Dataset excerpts
(** * Data-lake medallion pipeline: ledger, cleaning and aggregation

    A shallow embedding of [storage/local_storage.py],
    [pipeline/bronze_to_silver.py] and [pipeline/silver_to_gold.py].

    Conventions of the embedding.
    - A [pathlib.Path] is the list of its parts, taken relative to
      [BASE_DIR]; [str] joins the parts with a slash.
    - The file system is explicit state: a directory is a finite map from
      the files below it to their contents, a missing directory is a missing
      key.  Logging is not modelled.
    - A pandas cell that is NaN / None / NaT is [None].  A DataFrame is the
      list of its rows, one record type per domain (the schema documented in
      the generators).
    - Numbers are exact rationals ([Q]); binary floating-point rounding
      error is not modelled.  An inventory [quantity] cell is a number or
      text that is no number ([Inventory.cell]), since the code coerces it
      with [pd.to_numeric].
    - The clock is an argument: functions that call [_utcnow()] or
      [datetime.now] receive the value read.
    - [pd.to_datetime(..., errors="coerce")] is an argument of the
      processors, [to_datetime : string → option Z]: the parsed timestamp
      in nanoseconds since the epoch, [None] (NaT) for a string it rejects. *)

From Stdlib Require Import ZArith QArith Qround Qabs Ascii.
From stdpp Require Import base option list gmap sets strings sorting.

Local Open Scope Z_scope.
Local Open Scope stdpp_scope.

(** ** Exceptions *)

Inductive exn :=
| JSONDecodeError.   (* json.load on content that is not JSON *)

Inductive result (A : Type) :=
| Ok (a : A)
| Raise (e : exn).
Arguments Ok {A} a.
Arguments Raise {A} e.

**Problem**. Every entry above should be transcribed exactly and in full.

**Exercise answer**.
(** * Data-lake medallion pipeline: ledger, cleaning and aggregation

    A shallow embedding of [storage/local_storage.py],
    [pipeline/bronze_to_silver.py] and [pipeline/silver_to_gold.py].

    Conventions of the embedding.
    - A [pathlib.Path] is the list of its parts, taken relative to
      [BASE_DIR]; [str] joins the parts with a slash.
    - The file system is explicit state: a directory is a finite map from
      the files below it to their contents, a missing directory is a missing
      key.  Logging is not modelled.
    - A pandas cell that is NaN / None / NaT is [None].  A DataFrame is the
      list of its rows, one record type per domain (the schema documented in
      the generators).
    - Numbers are exact rationals ([Q]); binary floating-point rounding
      error is not modelled.  An inventory [quantity] cell is a number or
      text that is no number ([Inventory.cell]), since the code coerces it
      with [pd.to_numeric].
    - The clock is an argument: functions that call [_utcnow()] or
      [datetime.now] receive the value read.
    - [pd.to_datetime(..., errors="coerce")] is an argument of the
      processors, [to_datetime : string → option Z]: the parsed timestamp
      in nanoseconds since the epoch, [None] (NaT) for a string it rejects. *)

From Stdlib Require Import ZArith QArith Qround Qabs Ascii.
From stdpp Require Import base option list gmap sets strings sorting.

Local Open Scope Z_scope.
Local Open Scope stdpp_scope.

(** ** Exceptions *)

Inductive exn :=
| JSONDecodeError.   (* json.load on content that is not JSON *)

Inductive result (A : Type) :=
| Ok (a : A)
| Raise (e : exn).
Arguments Ok {A} a.
Arguments Raise {A} e.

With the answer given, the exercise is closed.